> [RECORD EXTRACTS]
━━━━━━━━━━━━━━━━━━━━━━━━━━━━━━

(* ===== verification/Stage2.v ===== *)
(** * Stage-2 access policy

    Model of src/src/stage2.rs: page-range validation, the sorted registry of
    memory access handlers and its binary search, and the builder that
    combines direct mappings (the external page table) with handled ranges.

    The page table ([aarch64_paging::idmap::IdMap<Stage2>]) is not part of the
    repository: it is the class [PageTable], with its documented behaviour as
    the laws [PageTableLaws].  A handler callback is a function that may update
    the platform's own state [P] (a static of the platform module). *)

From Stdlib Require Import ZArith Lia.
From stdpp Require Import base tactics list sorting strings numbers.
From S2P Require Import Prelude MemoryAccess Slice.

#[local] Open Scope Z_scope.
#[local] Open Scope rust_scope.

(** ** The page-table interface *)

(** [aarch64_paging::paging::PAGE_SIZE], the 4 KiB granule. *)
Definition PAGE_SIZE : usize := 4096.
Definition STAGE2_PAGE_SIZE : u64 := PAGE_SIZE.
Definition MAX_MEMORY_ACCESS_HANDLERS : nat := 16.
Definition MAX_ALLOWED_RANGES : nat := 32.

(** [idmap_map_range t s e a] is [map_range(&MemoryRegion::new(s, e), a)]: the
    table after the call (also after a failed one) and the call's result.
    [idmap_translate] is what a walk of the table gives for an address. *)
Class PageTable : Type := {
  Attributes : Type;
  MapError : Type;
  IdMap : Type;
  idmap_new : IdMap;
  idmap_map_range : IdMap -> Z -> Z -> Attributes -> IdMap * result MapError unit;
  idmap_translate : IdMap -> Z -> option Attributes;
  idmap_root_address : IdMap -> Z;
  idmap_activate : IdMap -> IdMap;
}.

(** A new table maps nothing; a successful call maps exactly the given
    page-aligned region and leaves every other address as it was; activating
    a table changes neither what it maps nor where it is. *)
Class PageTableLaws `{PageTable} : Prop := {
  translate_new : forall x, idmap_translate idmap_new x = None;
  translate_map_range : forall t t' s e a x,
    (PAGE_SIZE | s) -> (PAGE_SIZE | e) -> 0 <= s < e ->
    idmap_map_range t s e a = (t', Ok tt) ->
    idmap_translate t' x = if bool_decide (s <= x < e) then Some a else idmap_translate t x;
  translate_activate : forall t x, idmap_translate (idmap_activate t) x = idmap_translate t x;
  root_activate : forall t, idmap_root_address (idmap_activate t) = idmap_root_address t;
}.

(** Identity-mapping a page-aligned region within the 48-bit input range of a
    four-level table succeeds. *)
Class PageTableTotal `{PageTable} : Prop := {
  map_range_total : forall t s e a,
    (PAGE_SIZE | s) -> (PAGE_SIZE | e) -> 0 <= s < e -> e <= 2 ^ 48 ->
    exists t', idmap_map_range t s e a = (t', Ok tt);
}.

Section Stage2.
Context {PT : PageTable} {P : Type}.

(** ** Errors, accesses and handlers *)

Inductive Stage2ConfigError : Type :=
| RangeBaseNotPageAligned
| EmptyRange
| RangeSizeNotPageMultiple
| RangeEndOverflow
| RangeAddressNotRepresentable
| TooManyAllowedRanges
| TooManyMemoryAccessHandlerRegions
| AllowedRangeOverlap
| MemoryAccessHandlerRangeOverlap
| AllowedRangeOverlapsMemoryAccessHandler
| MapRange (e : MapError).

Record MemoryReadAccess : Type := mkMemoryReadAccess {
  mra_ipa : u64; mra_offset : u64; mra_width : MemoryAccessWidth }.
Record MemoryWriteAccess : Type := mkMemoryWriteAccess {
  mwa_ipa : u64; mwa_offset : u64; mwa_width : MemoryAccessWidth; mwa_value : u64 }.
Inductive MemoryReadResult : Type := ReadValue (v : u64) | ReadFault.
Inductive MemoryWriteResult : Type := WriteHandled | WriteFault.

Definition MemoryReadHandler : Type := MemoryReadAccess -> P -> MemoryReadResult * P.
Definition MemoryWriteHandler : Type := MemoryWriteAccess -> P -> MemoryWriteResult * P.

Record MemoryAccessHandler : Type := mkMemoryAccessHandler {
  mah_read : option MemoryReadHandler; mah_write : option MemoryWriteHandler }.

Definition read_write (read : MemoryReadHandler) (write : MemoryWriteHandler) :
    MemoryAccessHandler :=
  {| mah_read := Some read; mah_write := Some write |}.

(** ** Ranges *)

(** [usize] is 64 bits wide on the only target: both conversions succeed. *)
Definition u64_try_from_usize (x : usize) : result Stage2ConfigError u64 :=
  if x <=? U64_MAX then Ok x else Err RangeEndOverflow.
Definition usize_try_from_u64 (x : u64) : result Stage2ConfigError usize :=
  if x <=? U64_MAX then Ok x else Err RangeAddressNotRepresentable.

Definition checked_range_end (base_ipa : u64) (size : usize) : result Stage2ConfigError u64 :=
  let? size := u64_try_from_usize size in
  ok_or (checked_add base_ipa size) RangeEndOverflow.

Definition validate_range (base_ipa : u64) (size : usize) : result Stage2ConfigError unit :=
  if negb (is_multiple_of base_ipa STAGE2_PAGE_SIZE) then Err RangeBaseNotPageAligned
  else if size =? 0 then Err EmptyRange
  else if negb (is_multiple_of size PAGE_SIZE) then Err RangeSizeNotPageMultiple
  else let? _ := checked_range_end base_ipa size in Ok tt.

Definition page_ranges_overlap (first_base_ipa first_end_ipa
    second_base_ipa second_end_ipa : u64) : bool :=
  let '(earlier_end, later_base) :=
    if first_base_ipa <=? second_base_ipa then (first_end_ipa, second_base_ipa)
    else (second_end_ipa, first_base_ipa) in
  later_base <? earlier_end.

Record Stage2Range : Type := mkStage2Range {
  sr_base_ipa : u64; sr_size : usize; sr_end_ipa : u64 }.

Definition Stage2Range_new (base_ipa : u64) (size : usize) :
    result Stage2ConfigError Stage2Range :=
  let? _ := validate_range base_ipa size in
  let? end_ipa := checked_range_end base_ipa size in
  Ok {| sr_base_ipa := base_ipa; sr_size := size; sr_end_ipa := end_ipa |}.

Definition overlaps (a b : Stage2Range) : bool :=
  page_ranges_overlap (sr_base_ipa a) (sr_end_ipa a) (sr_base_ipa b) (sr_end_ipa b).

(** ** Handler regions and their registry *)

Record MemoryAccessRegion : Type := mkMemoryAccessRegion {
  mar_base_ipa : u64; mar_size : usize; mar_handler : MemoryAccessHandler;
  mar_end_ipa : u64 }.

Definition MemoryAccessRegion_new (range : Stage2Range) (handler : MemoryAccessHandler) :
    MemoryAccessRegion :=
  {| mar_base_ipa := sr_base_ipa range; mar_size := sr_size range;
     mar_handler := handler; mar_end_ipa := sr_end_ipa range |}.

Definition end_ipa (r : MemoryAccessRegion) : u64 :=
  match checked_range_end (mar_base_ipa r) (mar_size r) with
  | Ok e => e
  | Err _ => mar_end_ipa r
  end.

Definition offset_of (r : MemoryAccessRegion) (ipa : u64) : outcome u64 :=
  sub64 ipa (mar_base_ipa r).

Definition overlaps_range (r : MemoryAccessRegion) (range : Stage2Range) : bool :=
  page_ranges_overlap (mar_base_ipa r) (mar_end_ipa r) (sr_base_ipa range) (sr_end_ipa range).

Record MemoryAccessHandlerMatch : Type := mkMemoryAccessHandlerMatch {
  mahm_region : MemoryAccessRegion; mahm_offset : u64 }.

━━━━━━━━━━━━━━━━━━━━━━━━━━━━━━

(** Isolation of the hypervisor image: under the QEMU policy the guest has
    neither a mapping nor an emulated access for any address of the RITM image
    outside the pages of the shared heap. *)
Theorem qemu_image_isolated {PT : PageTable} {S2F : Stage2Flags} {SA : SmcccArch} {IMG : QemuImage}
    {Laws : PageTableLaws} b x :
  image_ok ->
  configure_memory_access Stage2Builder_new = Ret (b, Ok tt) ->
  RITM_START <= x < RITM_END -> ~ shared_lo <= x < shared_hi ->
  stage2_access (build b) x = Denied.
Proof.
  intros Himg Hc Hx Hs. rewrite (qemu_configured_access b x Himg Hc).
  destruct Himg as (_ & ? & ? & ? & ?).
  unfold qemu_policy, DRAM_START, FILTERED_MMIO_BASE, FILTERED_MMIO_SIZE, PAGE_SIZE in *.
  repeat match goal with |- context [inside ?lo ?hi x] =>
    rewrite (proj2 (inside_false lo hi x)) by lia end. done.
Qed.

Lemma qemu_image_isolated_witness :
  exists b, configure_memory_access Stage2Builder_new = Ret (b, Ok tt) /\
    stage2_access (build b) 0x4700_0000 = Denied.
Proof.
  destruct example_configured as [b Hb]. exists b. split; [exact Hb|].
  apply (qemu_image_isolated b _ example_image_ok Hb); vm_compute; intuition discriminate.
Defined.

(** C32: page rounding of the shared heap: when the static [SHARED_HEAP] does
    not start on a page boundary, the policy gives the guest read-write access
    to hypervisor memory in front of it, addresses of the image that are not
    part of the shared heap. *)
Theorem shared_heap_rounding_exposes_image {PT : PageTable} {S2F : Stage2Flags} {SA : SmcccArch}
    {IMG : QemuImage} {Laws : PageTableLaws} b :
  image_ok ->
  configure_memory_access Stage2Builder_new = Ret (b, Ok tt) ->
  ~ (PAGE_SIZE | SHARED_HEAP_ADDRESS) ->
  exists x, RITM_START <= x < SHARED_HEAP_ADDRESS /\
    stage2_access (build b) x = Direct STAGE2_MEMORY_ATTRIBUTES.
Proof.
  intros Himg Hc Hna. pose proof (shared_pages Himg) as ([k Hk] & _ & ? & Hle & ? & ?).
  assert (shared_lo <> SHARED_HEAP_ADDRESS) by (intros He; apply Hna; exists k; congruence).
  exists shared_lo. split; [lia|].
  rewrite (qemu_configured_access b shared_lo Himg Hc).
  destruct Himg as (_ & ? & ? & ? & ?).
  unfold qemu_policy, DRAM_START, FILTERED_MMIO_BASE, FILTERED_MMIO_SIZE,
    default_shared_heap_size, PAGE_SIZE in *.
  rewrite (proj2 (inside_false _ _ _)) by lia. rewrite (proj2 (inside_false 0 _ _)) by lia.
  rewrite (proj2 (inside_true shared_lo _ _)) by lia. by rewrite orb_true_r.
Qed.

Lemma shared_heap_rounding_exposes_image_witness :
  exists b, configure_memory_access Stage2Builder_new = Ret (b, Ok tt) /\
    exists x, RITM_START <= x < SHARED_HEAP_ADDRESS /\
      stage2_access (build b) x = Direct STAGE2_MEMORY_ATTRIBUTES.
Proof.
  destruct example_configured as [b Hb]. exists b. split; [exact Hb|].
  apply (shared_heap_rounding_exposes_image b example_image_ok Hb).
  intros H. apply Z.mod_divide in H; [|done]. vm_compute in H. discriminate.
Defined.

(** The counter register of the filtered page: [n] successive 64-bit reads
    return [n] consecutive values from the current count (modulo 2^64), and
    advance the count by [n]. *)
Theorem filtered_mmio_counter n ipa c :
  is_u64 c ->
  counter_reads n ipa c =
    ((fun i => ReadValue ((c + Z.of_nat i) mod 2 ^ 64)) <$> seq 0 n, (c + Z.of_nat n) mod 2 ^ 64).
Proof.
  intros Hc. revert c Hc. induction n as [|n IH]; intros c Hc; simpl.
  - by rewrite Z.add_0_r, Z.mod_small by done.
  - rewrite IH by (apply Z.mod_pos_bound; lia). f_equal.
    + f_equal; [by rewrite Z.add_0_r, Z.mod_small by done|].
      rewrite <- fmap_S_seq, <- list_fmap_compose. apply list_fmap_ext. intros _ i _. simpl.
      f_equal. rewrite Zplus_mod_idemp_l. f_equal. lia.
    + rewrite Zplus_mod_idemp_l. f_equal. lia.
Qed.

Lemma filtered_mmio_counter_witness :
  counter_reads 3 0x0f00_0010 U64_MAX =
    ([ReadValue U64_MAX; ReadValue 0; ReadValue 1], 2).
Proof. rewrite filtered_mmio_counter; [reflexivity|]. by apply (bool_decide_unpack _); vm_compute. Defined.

━━━━━━━━━━━━━━━━━━━━━━━━━━━━━━

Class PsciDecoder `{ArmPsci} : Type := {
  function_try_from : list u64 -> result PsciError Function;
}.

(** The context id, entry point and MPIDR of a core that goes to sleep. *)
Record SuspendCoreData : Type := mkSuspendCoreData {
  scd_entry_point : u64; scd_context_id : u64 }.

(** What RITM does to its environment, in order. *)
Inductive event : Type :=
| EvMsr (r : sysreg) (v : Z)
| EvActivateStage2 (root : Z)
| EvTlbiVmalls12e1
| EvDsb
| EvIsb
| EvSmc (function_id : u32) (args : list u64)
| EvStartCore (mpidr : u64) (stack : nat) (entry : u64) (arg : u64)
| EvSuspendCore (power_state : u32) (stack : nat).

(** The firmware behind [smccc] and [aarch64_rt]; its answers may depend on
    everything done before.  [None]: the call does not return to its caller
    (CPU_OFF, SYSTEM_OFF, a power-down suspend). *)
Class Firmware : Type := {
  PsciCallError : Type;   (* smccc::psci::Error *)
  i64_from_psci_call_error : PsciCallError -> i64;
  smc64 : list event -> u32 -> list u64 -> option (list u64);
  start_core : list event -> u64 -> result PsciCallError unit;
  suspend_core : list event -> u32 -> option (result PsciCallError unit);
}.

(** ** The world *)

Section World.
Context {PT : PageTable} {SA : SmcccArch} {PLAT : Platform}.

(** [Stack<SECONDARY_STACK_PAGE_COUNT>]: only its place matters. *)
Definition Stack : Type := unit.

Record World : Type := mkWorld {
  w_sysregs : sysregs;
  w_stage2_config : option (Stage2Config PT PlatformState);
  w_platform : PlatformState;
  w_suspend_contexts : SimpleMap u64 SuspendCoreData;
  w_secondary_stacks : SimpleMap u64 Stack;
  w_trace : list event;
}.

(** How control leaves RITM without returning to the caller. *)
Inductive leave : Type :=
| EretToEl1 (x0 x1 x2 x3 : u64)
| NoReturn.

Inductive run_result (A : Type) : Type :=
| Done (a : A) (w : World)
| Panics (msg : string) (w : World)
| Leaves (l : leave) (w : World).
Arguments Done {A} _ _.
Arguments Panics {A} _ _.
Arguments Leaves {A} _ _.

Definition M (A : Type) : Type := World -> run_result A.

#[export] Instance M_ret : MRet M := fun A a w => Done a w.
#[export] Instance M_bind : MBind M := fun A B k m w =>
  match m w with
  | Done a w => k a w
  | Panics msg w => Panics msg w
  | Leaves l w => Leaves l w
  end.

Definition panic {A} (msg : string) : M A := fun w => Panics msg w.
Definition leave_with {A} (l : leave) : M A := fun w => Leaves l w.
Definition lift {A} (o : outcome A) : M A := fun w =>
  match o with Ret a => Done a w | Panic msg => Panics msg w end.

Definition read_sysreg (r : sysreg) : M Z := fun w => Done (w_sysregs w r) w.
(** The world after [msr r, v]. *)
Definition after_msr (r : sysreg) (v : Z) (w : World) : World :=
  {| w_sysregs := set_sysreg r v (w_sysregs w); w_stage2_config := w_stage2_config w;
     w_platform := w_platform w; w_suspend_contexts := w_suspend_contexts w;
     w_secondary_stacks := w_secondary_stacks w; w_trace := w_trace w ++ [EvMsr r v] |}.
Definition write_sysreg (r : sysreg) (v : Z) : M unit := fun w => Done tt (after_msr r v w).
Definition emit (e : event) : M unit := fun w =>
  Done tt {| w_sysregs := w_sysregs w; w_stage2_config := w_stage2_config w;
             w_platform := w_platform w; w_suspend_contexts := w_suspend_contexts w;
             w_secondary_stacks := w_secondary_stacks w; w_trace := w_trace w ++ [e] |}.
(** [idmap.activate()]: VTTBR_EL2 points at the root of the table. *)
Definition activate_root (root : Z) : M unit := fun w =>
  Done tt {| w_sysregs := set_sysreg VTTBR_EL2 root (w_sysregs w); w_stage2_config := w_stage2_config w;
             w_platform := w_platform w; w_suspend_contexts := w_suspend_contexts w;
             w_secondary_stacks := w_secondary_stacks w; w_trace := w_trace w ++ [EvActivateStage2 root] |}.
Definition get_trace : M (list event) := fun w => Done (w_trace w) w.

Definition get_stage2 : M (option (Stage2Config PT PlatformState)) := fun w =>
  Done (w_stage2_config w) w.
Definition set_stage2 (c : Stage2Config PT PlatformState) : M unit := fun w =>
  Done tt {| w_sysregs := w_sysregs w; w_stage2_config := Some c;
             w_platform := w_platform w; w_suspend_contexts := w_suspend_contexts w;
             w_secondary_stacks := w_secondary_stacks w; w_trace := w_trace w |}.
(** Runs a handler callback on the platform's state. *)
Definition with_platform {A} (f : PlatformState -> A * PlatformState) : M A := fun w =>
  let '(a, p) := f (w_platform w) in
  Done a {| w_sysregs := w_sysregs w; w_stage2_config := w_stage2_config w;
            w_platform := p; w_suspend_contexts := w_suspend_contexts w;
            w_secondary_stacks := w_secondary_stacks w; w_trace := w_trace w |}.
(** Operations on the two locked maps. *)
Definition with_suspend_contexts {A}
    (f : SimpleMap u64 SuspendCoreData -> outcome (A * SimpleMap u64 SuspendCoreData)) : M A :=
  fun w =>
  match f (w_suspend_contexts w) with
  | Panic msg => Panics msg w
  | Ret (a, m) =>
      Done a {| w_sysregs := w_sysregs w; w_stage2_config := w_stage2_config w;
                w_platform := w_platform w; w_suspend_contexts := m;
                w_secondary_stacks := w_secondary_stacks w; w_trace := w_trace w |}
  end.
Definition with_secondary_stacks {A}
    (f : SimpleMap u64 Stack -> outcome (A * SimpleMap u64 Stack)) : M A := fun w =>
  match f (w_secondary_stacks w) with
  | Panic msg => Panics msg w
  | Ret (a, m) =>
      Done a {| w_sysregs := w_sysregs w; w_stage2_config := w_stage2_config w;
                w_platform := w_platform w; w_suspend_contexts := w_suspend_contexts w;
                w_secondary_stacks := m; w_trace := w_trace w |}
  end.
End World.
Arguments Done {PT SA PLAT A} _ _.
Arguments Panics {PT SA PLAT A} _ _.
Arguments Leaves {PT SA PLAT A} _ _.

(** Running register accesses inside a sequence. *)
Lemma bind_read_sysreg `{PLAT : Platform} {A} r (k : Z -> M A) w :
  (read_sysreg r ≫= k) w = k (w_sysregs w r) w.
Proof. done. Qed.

━━━━━━━━━━━━━━━━━━━━━━━━━━━━━━

> [TASK BRIEF]
Above are the entries. Output exactly the lines beginning with the line that has "(e : MapError)." and ending with the line that has "mah_read : option".

> [ANSWER SECTION]
| MapRange (e : MapError).

Record MemoryReadAccess : Type := mkMemoryReadAccess {
  mra_ipa : u64; mra_offset : u64; mra_width : MemoryAccessWidth }.
Record MemoryWriteAccess : Type := mkMemoryWriteAccess {
  mwa_ipa : u64; mwa_offset : u64; mwa_width : MemoryAccessWidth; mwa_value : u64 }.
Inductive MemoryReadResult : Type := ReadValue (v : u64) | ReadFault.
Inductive MemoryWriteResult : Type := WriteHandled | WriteFault.

Definition MemoryReadHandler : Type := MemoryReadAccess -> P -> MemoryReadResult * P.
Definition MemoryWriteHandler : Type := MemoryWriteAccess -> P -> MemoryWriteResult * P.

Record MemoryAccessHandler : Type := mkMemoryAccessHandler {
  mah_read : option MemoryReadHandler; mah_write : option MemoryWriteHandler }.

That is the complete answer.